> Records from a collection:
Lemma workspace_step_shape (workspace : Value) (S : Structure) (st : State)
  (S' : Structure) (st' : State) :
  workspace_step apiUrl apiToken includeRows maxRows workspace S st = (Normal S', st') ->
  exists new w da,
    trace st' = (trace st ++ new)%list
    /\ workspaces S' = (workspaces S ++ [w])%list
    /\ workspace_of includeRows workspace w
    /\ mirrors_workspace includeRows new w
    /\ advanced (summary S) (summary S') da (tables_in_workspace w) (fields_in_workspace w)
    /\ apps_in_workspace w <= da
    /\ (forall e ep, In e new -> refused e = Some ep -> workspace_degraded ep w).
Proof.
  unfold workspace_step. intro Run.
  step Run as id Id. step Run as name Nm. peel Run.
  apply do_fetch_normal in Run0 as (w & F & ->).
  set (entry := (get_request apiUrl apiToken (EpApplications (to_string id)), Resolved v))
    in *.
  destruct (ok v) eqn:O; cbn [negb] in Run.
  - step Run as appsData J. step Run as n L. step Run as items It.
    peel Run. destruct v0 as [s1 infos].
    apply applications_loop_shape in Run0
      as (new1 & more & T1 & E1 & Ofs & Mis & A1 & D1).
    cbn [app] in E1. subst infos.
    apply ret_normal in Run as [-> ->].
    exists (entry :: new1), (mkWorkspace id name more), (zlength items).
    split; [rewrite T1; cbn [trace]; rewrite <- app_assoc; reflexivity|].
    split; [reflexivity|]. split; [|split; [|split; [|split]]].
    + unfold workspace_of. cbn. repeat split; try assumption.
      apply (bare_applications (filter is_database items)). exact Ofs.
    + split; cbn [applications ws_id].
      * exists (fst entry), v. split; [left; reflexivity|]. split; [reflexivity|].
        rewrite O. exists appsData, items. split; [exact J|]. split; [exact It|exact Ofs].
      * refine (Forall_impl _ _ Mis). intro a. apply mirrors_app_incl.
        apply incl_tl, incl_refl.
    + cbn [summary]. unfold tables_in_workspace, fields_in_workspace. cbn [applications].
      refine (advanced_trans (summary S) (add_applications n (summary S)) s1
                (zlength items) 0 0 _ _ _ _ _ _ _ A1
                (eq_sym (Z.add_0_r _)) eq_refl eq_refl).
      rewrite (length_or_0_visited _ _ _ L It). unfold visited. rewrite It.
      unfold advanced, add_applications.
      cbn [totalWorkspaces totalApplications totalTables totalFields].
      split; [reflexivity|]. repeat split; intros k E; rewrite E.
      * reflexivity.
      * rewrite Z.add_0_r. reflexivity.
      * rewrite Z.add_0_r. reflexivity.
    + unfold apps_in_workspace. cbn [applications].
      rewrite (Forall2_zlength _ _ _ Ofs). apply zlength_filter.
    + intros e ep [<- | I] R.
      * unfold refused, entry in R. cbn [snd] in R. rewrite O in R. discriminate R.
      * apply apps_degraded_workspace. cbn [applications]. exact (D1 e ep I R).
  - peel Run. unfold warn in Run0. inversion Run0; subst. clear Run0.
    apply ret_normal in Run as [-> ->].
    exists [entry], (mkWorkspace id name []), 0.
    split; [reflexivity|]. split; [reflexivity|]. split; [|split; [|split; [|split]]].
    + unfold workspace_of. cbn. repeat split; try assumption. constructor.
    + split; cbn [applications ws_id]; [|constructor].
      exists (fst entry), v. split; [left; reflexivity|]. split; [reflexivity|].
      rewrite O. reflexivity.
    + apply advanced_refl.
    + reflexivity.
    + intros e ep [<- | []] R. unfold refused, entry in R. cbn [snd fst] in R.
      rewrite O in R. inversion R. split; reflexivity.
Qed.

...

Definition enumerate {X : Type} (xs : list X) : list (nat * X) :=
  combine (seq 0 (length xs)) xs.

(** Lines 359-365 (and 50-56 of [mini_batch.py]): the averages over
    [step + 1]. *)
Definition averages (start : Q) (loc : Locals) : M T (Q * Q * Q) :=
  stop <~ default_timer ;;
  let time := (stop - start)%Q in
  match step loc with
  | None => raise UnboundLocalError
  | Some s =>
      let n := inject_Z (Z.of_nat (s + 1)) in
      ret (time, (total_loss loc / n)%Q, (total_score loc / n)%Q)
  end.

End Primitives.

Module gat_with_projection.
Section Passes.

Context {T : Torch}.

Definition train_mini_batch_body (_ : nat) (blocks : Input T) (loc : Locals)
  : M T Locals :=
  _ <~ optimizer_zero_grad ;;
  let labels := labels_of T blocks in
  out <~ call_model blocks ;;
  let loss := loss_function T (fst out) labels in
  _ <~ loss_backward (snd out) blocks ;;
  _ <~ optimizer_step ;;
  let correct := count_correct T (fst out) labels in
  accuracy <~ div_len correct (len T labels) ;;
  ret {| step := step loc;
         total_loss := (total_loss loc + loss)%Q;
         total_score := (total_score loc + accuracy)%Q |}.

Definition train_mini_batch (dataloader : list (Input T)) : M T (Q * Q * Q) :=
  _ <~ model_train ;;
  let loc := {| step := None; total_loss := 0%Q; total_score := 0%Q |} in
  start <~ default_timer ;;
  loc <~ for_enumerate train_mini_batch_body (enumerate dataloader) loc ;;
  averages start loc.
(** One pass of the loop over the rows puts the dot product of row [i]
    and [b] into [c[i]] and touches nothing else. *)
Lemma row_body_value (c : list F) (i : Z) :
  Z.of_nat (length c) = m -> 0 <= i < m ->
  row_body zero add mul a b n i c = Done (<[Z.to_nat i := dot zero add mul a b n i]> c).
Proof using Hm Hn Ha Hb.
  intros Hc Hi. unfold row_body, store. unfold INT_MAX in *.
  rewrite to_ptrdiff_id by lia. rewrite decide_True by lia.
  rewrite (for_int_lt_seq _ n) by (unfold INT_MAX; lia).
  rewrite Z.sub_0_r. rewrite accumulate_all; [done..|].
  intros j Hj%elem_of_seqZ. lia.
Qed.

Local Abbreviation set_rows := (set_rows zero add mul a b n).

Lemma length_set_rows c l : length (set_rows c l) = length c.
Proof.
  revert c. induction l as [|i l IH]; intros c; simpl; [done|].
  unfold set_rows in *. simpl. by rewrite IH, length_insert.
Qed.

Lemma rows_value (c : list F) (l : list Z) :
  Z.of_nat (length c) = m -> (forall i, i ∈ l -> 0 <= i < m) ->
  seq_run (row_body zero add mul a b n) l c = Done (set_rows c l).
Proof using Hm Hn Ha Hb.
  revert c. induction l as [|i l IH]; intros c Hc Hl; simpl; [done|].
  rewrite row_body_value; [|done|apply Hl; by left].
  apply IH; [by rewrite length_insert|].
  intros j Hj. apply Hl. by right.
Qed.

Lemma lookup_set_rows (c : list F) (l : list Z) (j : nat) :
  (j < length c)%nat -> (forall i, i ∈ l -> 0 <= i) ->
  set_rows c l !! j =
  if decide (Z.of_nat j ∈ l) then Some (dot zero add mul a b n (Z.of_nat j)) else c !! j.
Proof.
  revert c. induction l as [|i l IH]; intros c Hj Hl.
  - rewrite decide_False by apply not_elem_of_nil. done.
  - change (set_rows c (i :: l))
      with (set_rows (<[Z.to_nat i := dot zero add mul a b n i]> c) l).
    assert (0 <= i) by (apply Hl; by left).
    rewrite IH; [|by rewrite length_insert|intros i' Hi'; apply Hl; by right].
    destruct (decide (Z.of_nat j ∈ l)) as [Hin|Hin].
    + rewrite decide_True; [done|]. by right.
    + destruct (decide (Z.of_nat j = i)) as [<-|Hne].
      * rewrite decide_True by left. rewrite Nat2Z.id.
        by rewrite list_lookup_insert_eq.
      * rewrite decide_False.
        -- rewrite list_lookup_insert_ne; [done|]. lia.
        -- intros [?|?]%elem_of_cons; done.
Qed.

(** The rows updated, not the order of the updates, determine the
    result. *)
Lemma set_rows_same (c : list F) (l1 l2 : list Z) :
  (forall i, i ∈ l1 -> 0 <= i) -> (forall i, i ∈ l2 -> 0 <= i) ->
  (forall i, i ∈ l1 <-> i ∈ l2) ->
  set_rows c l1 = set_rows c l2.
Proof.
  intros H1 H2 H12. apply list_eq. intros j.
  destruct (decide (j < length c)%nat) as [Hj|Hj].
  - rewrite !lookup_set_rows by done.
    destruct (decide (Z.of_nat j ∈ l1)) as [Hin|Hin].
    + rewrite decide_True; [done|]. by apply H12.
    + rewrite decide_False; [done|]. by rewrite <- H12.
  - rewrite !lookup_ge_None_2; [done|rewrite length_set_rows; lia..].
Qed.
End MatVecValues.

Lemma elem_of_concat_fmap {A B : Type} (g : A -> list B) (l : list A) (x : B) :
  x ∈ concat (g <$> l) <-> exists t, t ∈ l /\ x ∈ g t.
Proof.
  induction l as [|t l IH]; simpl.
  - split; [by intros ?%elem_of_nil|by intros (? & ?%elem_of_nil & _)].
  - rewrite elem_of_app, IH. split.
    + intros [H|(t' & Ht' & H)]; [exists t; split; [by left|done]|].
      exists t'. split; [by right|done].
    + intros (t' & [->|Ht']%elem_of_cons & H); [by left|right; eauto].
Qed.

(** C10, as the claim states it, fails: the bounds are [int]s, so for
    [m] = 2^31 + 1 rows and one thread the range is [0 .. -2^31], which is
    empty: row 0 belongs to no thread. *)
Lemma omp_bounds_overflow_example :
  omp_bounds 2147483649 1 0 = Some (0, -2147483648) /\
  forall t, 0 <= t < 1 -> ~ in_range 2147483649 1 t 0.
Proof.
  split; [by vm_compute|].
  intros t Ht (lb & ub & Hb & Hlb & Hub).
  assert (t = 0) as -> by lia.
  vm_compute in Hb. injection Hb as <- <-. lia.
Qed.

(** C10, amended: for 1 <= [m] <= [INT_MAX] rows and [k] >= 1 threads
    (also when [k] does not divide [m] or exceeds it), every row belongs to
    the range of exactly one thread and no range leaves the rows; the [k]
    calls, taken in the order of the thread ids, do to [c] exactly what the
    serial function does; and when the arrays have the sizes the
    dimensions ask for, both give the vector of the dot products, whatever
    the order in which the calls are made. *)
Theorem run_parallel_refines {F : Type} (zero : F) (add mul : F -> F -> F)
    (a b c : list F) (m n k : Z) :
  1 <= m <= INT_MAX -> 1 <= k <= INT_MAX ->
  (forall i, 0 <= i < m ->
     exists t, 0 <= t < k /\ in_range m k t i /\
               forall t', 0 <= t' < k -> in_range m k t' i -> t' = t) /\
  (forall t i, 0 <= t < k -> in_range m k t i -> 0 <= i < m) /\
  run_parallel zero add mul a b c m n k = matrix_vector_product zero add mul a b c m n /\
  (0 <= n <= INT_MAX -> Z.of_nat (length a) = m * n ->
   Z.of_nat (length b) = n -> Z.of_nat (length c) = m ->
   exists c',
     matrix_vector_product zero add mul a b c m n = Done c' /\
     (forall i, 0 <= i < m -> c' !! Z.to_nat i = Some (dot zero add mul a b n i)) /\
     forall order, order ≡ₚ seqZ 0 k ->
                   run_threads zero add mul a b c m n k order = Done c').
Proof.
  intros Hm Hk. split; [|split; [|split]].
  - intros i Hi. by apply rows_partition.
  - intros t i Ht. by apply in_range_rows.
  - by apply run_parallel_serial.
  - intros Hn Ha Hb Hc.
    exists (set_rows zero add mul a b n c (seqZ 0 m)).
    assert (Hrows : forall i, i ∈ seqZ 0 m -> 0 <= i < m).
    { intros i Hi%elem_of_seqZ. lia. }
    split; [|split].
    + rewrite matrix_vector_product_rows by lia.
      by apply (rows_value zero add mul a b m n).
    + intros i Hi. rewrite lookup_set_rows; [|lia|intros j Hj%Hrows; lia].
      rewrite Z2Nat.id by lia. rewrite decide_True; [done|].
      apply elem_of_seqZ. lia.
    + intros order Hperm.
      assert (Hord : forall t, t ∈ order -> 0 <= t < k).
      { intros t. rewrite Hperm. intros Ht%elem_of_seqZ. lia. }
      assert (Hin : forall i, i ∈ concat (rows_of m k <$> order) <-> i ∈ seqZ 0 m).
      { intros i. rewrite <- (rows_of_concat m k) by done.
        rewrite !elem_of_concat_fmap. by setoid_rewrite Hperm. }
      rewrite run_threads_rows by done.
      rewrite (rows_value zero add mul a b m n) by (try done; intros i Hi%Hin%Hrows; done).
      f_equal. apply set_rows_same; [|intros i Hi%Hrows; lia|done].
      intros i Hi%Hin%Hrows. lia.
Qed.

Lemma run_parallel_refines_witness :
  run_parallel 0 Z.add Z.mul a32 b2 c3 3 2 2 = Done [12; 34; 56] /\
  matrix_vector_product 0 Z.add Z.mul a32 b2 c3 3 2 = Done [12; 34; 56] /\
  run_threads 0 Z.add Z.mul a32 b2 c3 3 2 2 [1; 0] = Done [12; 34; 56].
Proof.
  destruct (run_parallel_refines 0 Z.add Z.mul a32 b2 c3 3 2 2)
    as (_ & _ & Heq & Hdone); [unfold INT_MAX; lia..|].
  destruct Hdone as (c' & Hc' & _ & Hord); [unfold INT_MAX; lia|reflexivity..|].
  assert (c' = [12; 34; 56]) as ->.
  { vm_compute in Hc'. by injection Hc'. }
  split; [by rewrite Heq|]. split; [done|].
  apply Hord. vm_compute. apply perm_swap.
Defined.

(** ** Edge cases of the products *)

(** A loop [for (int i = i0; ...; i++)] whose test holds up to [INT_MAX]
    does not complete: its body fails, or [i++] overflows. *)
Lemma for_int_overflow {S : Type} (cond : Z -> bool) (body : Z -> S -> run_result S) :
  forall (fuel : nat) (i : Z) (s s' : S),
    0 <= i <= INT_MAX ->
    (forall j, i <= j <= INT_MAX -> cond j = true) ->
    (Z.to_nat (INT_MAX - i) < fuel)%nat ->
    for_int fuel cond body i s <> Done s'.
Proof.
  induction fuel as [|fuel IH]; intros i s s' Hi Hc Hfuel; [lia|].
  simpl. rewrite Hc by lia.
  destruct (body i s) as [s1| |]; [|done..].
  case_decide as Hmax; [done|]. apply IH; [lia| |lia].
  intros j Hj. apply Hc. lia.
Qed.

* * *

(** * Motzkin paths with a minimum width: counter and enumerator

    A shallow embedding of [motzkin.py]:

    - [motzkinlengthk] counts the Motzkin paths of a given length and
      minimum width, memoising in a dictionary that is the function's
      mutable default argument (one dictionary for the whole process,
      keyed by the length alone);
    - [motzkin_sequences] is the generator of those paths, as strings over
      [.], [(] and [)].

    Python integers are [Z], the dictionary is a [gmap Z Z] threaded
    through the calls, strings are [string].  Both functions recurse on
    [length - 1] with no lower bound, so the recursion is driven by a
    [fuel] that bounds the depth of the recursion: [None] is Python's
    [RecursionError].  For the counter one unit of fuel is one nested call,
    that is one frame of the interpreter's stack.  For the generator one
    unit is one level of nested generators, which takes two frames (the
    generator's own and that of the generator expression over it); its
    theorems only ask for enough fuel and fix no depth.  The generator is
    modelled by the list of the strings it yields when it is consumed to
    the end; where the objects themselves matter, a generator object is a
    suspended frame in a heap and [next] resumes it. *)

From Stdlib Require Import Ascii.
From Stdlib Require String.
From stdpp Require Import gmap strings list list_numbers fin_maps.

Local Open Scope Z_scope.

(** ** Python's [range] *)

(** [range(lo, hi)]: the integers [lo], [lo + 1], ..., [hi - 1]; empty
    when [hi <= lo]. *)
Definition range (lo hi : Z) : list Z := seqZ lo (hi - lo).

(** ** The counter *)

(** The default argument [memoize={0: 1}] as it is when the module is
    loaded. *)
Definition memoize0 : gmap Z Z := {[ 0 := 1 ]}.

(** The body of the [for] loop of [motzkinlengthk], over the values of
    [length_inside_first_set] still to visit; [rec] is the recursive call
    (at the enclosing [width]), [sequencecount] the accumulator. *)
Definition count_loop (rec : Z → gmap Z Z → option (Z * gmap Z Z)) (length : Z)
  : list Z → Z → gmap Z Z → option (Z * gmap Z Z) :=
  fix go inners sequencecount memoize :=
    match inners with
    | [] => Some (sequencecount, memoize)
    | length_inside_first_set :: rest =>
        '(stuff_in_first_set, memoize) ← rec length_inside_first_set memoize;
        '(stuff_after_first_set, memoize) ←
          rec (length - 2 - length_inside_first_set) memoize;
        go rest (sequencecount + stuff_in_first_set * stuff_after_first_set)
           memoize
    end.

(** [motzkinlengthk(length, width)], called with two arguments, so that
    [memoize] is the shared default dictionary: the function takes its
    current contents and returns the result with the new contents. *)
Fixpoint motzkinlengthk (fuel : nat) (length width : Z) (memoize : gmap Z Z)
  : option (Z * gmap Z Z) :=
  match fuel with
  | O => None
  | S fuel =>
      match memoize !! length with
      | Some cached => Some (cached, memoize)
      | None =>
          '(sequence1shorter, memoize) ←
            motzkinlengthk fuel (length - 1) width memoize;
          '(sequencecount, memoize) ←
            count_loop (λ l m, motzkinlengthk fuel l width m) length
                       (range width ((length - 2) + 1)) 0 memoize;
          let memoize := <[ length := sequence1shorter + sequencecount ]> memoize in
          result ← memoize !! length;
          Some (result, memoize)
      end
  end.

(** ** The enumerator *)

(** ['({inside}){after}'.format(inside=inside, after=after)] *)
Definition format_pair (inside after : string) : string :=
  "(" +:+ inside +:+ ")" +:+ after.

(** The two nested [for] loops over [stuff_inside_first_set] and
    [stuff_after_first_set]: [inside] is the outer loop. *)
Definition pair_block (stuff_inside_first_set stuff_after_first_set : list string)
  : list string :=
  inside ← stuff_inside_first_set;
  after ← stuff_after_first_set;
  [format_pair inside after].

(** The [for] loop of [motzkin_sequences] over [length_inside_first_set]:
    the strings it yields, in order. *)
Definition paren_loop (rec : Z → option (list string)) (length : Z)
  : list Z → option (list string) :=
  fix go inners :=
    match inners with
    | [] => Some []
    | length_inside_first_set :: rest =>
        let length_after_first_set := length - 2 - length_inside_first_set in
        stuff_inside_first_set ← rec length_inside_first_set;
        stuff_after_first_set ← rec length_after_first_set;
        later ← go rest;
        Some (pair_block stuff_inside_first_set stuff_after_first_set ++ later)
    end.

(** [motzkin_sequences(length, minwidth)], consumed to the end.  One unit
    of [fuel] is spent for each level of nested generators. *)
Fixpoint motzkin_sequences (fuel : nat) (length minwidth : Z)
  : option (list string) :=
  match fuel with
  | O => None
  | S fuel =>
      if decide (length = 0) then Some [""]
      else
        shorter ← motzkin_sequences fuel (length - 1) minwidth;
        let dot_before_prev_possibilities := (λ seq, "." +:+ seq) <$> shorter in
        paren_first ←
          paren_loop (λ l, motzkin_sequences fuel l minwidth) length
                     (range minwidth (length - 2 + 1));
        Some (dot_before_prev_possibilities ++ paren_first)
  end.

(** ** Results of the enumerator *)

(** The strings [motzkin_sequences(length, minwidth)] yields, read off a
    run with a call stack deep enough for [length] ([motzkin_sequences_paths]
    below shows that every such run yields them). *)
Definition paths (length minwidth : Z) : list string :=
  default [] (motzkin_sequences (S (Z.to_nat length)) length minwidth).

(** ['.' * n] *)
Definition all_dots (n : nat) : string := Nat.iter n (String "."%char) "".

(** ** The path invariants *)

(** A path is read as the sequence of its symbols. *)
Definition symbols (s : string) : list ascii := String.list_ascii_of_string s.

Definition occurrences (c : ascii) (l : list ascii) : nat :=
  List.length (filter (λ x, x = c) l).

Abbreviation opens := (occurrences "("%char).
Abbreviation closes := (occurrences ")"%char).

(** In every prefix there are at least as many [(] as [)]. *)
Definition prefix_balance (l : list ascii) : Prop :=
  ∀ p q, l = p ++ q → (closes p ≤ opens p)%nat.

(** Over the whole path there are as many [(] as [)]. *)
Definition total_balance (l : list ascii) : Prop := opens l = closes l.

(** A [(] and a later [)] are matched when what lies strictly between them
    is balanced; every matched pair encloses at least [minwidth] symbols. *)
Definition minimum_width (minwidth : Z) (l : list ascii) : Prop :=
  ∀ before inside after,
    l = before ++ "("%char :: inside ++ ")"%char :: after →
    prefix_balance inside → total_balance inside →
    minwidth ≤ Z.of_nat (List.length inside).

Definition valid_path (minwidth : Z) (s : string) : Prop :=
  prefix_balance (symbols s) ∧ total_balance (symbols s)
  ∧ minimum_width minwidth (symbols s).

> What to do: Retype, exactly and in full, the lines above from the one containing "Lemma workspace_step_shape (workspace" through the one containing "- step Run as".

> Solution to the exercise:
Lemma workspace_step_shape (workspace : Value) (S : Structure) (st : State)
  (S' : Structure) (st' : State) :
  workspace_step apiUrl apiToken includeRows maxRows workspace S st = (Normal S', st') ->
  exists new w da,
    trace st' = (trace st ++ new)%list
    /\ workspaces S' = (workspaces S ++ [w])%list
    /\ workspace_of includeRows workspace w
    /\ mirrors_workspace includeRows new w
    /\ advanced (summary S) (summary S') da (tables_in_workspace w) (fields_in_workspace w)
    /\ apps_in_workspace w <= da
    /\ (forall e ep, In e new -> refused e = Some ep -> workspace_degraded ep w).
Proof.
  unfold workspace_step. intro Run.
  step Run as id Id. step Run as name Nm. peel Run.
  apply do_fetch_normal in Run0 as (w & F & ->).
  set (entry := (get_request apiUrl apiToken (EpApplications (to_string id)), Resolved v))
    in *.
  destruct (ok v) eqn:O; cbn [negb] in Run.
  - step Run as appsData J. step Run as n L. step Run as items It.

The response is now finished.